Pied_Pfeffer's avatar

I’ve been friends with someone controlling and manipulative, but they were always concerned with my feelings, never ignored me, and only left me out of things if it was none of my business or knew I wouldn’t be interested. Those are some virtues that made them a friend.

If you really care about this friendship, then you need to talk to them about how their words/actions make you feel. Confrontation is really hard for a lot of people. The benefit is that you might learn about their perspective, and they might learn from yours. And when the emotions settle down, you may end up closer or discover that this person is really just a co-worker.

YARNLADY's avatar

Don’t do anything. When they try to approach you, be busy, or have somewhere else to be.

plethora's avatar

I’d go with @poofandmook advice. @YARNLADY too

josie's avatar

Keep working together. Ignore the rest.

plethora's avatar

@josie Far easier said than done. Ive been there

YARNLADY's avatar

@plethora Isn’t that always the case?

Your_Majesty's avatar

I would be honest in this situation. I’ll tell them to mind their own business since each of us have our own part in this job. I might severe the relationship but they won’t bother me anymore since they have been told to not bother me anymore. Sometime I’ll strike back twice greater to someone who exploits my life rather than keep avoiding the trouble if it’s unavoidable.

Tenpinmaster's avatar

I think it is best to just be honest about your feelings. That you still want to be civil to then within the business environment but that you no longer wish to persue a friendship with this person. They may be pissed off for a while but it is for the best that they know the truth.

stardust's avatar

I agree that you shouldn’t do anything – in the sense that you drift apart naturally, without the unnecessary drama.

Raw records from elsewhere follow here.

(* ===== verification/Heap.v ===== *)
(** * The kernel heap (kernel/src/memory/heap.rs)

    The heap is a page-backed region of virtual memory: [initialize] takes a
    frame for each page and maps it, and on any failure [rollback] unmaps the
    pages and frees their frames.  The proofs follow a [region] of the address
    space, the pages mapped since a state [s0] together with the frames taken
    and not yet mapped, through the four steps the code makes: take a frame,
    map it, unmap it, free it. *)

From S2P Require Import Prelude BootInfo FrameInterface FrameAllocator PageTable AddressSpace.
Local Open Scope Z_scope.

Definition HEAP_START : Z := 0x40000000.
Definition HEAP_SIZE : Z := 16 * 1024 * 1024.
Definition HEAP_END : Z := HEAP_START + HEAP_SIZE.

Record KernelHeap := mkKernelHeap {
  heap_start : Z;
  heap_size : Z;
  mapped_pages : Z;
  initialized : bool;
}.

Definition KernelHeap_new : KernelHeap := mkKernelHeap HEAP_START HEAP_SIZE 0 false.

Definition KernelHeap_start (self : KernelHeap) : Z := heap_start self.
Definition KernelHeap_end (self : KernelHeap) : outcome Z :=
  add_u 64 (heap_start self) (heap_size self).
Definition KernelHeap_size (self : KernelHeap) : Z := heap_size self.
Definition KernelHeap_mapped_pages (self : KernelHeap) : Z := mapped_pages self.
Definition KernelHeap_is_initialized (self : KernelHeap) : bool := initialized self.
Definition KernelHeap_page_capacity (self : KernelHeap) : Z := heap_size self / FRAME_SIZE.
Lemma next_generation_ok g : 1 ≤ next_generation g < 2 ^ 32.
Proof.
  unfold next_generation, wrapping_add. cbv zeta.
  pose proof (Z.mod_pos_bound (g + 1) (2 ^ 32)). zcases.
Qed.

Lemma generation_after_0 g : 1 ≤ g < 2 ^ 32 → generation_after g 0 = g.
Proof.
  intros Hg. unfold generation_after, U32_MAX. rewrite Z.add_0_r, Z.mod_small by lia. lia.
Qed.

Lemma next_generation_after g n : 0 ≤ n →
  next_generation (generation_after g n) = generation_after g (n + 1).
Proof.
  intros Hn. unfold next_generation, generation_after, U32_MAX, wrapping_add. cbv zeta.
  set (x := (g - 1 + n) mod (2 ^ 32 - 1)).
  assert (0 ≤ x < 2 ^ 32 - 1) as Hx by (apply Z.mod_pos_bound; lia).
  replace (g - 1 + (n + 1)) with (g - 1 + n + 1) by lia.
  rewrite <- (Z.add_mod_idemp_l (g - 1 + n)) by lia. fold x.
  destruct (decide (x = 2 ^ 32 - 2)) as [->|]; [done|].
  rewrite (Z.mod_small (x + 1) (2 ^ 32 - 1)), (Z.mod_small (x + 1 + 1) (2 ^ 32)) by lia.
  by rewrite (proj2 (Z.eqb_neq _ _)) by lia.
Qed.

Lemma generation_after_ne g n : 1 ≤ g < 2 ^ 32 → 1 ≤ n < U32_MAX → generation_after g n ≠ g.
Proof.
  unfold generation_after, U32_MAX. intros Hg Hn Heq.
  assert ((g - 1 + n) mod (2 ^ 32 - 1) = g - 1) as Heq' by lia.
  destruct (Z.lt_ge_cases (g - 1 + n) (2 ^ 32 - 1)).
  - rewrite Z.mod_small in Heq' by lia. lia.
  - replace (g - 1 + n) with ((g - 1 + n - (2 ^ 32 - 1)) + 1 * (2 ^ 32 - 1)) in Heq' by lia.
    rewrite Z.mod_add, Z.mod_small in Heq' by lia. lia.
Qed.

(** ** Slot arrays *)

Section slots.
Context {S C : Type} (new : Z → Z → Z) (index gen_of : Z → Z) (valid : Z → bool).
Context (HC : handle_codec new index gen_of valid).
(** A slot's flag, its generation and what it holds when occupied; the size of
    the array. *)
Context (occ : S → bool) (gen : S → Z) (content : S → option C) (N : Z) (HN : 0 ≤ N ≤ 2 ^ 16).
Implicit Types (l : list S) (s : S).

Definition slot_inv s : Prop :=
  1 ≤ gen s < 2 ^ 32 ∧ (occ s = true ↔ is_Some (content s)).
Definition slots_inv l : Prop := Z.of_nat (length l) = N ∧ Forall slot_inv l.

(** The live entries of the slots from index [i]. *)
Fixpoint entries (i : Z) (l : list S) : list (Z * C) :=
  match l with
  | [] => []
  | s :: rest =>
      match content s with
      | Some c => [(new i (gen s), c)]
      | None => []
      end ++ entries (i + 1) rest
  end.
Definition table l : gmap Z C := list_to_map (entries 0 l).

(** What a handle refers to. *)
Definition entry_at l (h : Z) : option C :=
  s ← l !! Z.to_nat (index h);
  if gen s =? gen_of h then content s else None.

Lemma entries_elem i l h c : (h, c) ∈ entries i l ↔
  ∃ k s, l !! k = Some s ∧ content s = Some c ∧ h = new (i + Z.of_nat k) (gen s).
Proof.
  revert i. induction l as [|s l IH]; intros i; simpl entries.
  { split; [by intros ?%not_elem_of_nil|]. intros (k & s & Hk & _). done. }
  rewrite elem_of_app, IH. split.
  - intros [Hin|(k & s' & Hk & Hr & ->)].
    + destruct (content s) as [r'|] eqn:E; [|by apply not_elem_of_nil in Hin].
      apply list_elem_of_singleton in Hin. simplify_eq. exists O, s.
      split; [done|]. split; [done|]. f_equal. lia.
    + exists (Datatypes.S k), s'. split; [done|]. split; [done|]. f_equal. lia.
  - intros ([|k] & s' & Hk & Hr & ->); simplify_eq/=.
    + left. rewrite Hr. apply list_elem_of_singleton. do 2 f_equal. lia.
    + right. exists k, s'. split; [done|]. split; [done|]. f_equal. lia.
Qed.
(* ===== verification/Objects.v ===== *)
(** * Kernel objects (kernel/src/objects/object.rs, table.rs)

    Handles, records and slots, and the operations of the object table, which
    keeps 64 slots behind a spin lock.  The abstract specification is a finite
    map from handles to records; the main theorem is that every operation of
    the table refines its abstract counterpart. *)

From S2P Require Import Prelude SpinLock SlotTable.
From stdpp Require Import pretty.
Local Open Scope Z_scope.

(** ** object.rs *)

Module ObjectType.
Inductive t := Process | Thread | AddressSpace | IpcEndpoint | File | Device | Event.

#[export] Instance eq_dec : EqDecision t.
Proof. solve_decision. Defined.

Definition name (self : t) : string :=
  match self with
  | Process => "PROCESS"
  | Thread => "THREAD"
  | AddressSpace => "ADDRESS SPACE"
  | IpcEndpoint => "IPC ENDPOINT"
  | File => "FILE"
  | Device => "DEVICE"
  | Event => "EVENT"
  end.
End ObjectType.

(** [ObjectHandle(u64)], transparent. *)
Definition ObjectHandle_INVALID : Z := 0.
Definition ObjectHandle_new (index generation : Z) : Z := Z.lor (Z.shiftl generation 32) index.
Definition ObjectHandle_index (self : Z) : Z := cast 32 self.
Definition ObjectHandle_generation (self : Z) : Z := cast 32 (Z.shiftr self 32).
Definition ObjectHandle_is_valid (self : Z) : bool := negb (self =? 0).
Definition ObjectHandle_raw (self : Z) : Z := self.

(** The [Debug] texts; [{:#018x}] is 0x and sixteen digits. *)
Definition hex_digit (d : Z) : Ascii.ascii := Ascii.ascii_of_N (Z.to_N (if d <? 10 then 48 + d else 87 + d)).
Fixpoint hex_digits (n : nat) (v : Z) : string :=
  match n with
  | O => EmptyString
  | S k => String (hex_digit (v / 16 ^ Z.of_nat k mod 16)) (hex_digits k v)
  end.
Definition ObjectType_fmt (self : ObjectType.t) : string := ObjectType.name self.
Definition ObjectHandle_fmt (self : Z) : string :=
  "ObjectHandle(0x" +:+ hex_digits 16 self +:+ ", index=" +:+ pretty (ObjectHandle_index self) +:+
  ", generation=" +:+ pretty (ObjectHandle_generation self) +:+ ")".

Record ObjectRecord := mkObjectRecord { object_type : ObjectType.t; references : Z }.
Definition ObjectRecord_new (object_type : ObjectType.t) : ObjectRecord :=
  mkObjectRecord object_type 1.

Record ObjectSlot := mkObjectSlot {
  occupied : bool;
  generation : Z;
  record : option ObjectRecord;
}.
Definition ObjectSlot_empty : ObjectSlot := mkObjectSlot false 1 None.
Definition ObjectSlot_is_free (self : ObjectSlot) : bool := negb (occupied self).
Definition ObjectSlot_clear (self : ObjectSlot) : ObjectSlot :=
  let g := wrapping_add 32 (generation self) 1 in
  mkObjectSlot false (if g =? 0 then 1 else g) None.

(** ** table.rs *)

Definition MAX_KERNEL_OBJECTS : Z := 64.

Abbreviation Slots := (list ObjectSlot).
(** The table is its lock with the slots inside. *)
Abbreviation ObjectTable := (SpinLock Slots).

Definition ObjectTable_new : ObjectTable := SpinLock_new (replicate 64 ObjectSlot_empty).

Fixpoint create_loop (n : nat) (index : Z) (ty : ObjectType.t) : M Slots (option Z) :=
  match n with
  | O => mret None
  | S k =>
      slot ← vec_get index;
      if ObjectSlot_is_free slot then
        vec_set index (mkObjectSlot true (generation slot) (Some (ObjectRecord_new ty))) ;;
        mret (Some (ObjectHandle_new index (generation slot)))
      else create_loop k (index + 1) ty
  end.
(* ===== verification/Ipc.v ===== *)
(** * Inter-process communication (kernel/src/ipc/message.rs, endpoint.rs)

    Messages of up to 256 bytes, a ring buffer of 16 messages per endpoint, and
    the manager of 16 endpoints.  The ring buffer refines a bounded FIFO queue;
    the manager refines a finite map from endpoint handles to such queues. *)

From S2P Require Import Prelude SpinLock SlotTable Objects.
Local Open Scope Z_scope.

(** ** message.rs *)

Definition IPC_MESSAGE_SIZE : Z := 256.

Record IpcMessage := mkIpcMessage {
  sender : Z;
  len : Z;
  msg_reserved : Z;
  msg_data : list Z;
}.

Definition IpcMessage_empty : IpcMessage :=
  mkIpcMessage ObjectHandle_INVALID 0 0 (replicate 256 0).

(** [while index < data.len() { message.data[index] = data[index]; index += 1 }],
    with [bytes] the part of [data] from [index] on. *)
Fixpoint copy_loop (index : Z) (bytes : list Z) : M (list Z) unit :=
  match bytes with
  | [] => mret ()
  | x :: rest => vec_set index x ;; copy_loop (index + 1) rest
  end.

Definition IpcMessage_new (sender : Z) (bytes : list Z) : outcome (option IpcMessage) :=
  if IPC_MESSAGE_SIZE <? Z.of_nat (length bytes) then Done None
  else match copy_loop 0 bytes (msg_data IpcMessage_empty) with
  | Done ((), d) =>
      Done (Some (mkIpcMessage sender (cast 16 (Z.of_nat (length bytes))) 0 d))
  | Panicked f => Panicked f
  end.

(** [&self.data[..self.len as usize]]. *)
Definition IpcMessage_payload (self : IpcMessage) : outcome (list Z) :=
  if Z.of_nat (length (msg_data self)) <? len self then Panicked OutOfBounds
  else Done (take (Z.to_nat (len self)) (msg_data self)).

(** [payload_mut]: what [use] does to the slice it is lent happens to the buffer. *)
Definition IpcMessage_payload_mut {B} (use : M (list Z) B) : M IpcMessage B := λ self,
  slice ← IpcMessage_payload self;
  '(b, slice') ← use slice;
  Done (b, mkIpcMessage (sender self) (len self) (msg_reserved self)
    (slice' ++ drop (Z.to_nat (len self)) (msg_data self))).

(** ** endpoint.rs *)

Definition MAX_IPC_ENDPOINTS : Z := 16.
Definition IPC_QUEUE_CAPACITY : Z := 16.

Definition IpcHandle_INVALID : Z := 0.
Definition IpcHandle_new (index generation : Z) : Z := Z.lor (Z.shiftl generation 32) index.
Definition IpcHandle_index (self : Z) : Z := cast 32 self.
Definition IpcHandle_generation (self : Z) : Z := cast 32 (Z.shiftr self 32).
Definition IpcHandle_is_valid (self : Z) : bool := negb (self =? 0).
Definition IpcHandle_raw (self : Z) : Z := self.

Record IpcQueue := mkIpcQueue {
  messages : list IpcMessage;
  head : Z;
  tail : Z;
  qcount : Z;
}.

Definition IpcQueue_new : IpcQueue := mkIpcQueue (replicate 16 IpcMessage_empty) 0 0 0.
Definition IpcQueue_is_empty (self : IpcQueue) : bool := qcount self =? 0.
Definition IpcQueue_is_full (self : IpcQueue) : bool := qcount self =? IPC_QUEUE_CAPACITY.
Definition IpcQueue_len (self : IpcQueue) : Z := qcount self.

(** [self.messages[i]] and [self.messages[i] = m]. *)
Definition on_messages {B} (m : M (list IpcMessage) B) : M IpcQueue B :=
  zoom messages (λ l q, mkIpcQueue l (head q) (tail q) (qcount q)) m.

Keep conversation light – chit chat if you have to. Don’t discuss your personal life with this person. Slowly but surely the energy will change and you’ll be free

consuelo's avatar

I was/am in the same situation. I sent the evil party an email listing everything that was wrong and examples of situations that were inappropriate and/or hurtful. This ended our friendship. It was awkward at first but eventually she got over it and we can now, for the most part, be in the same room and we’re fine.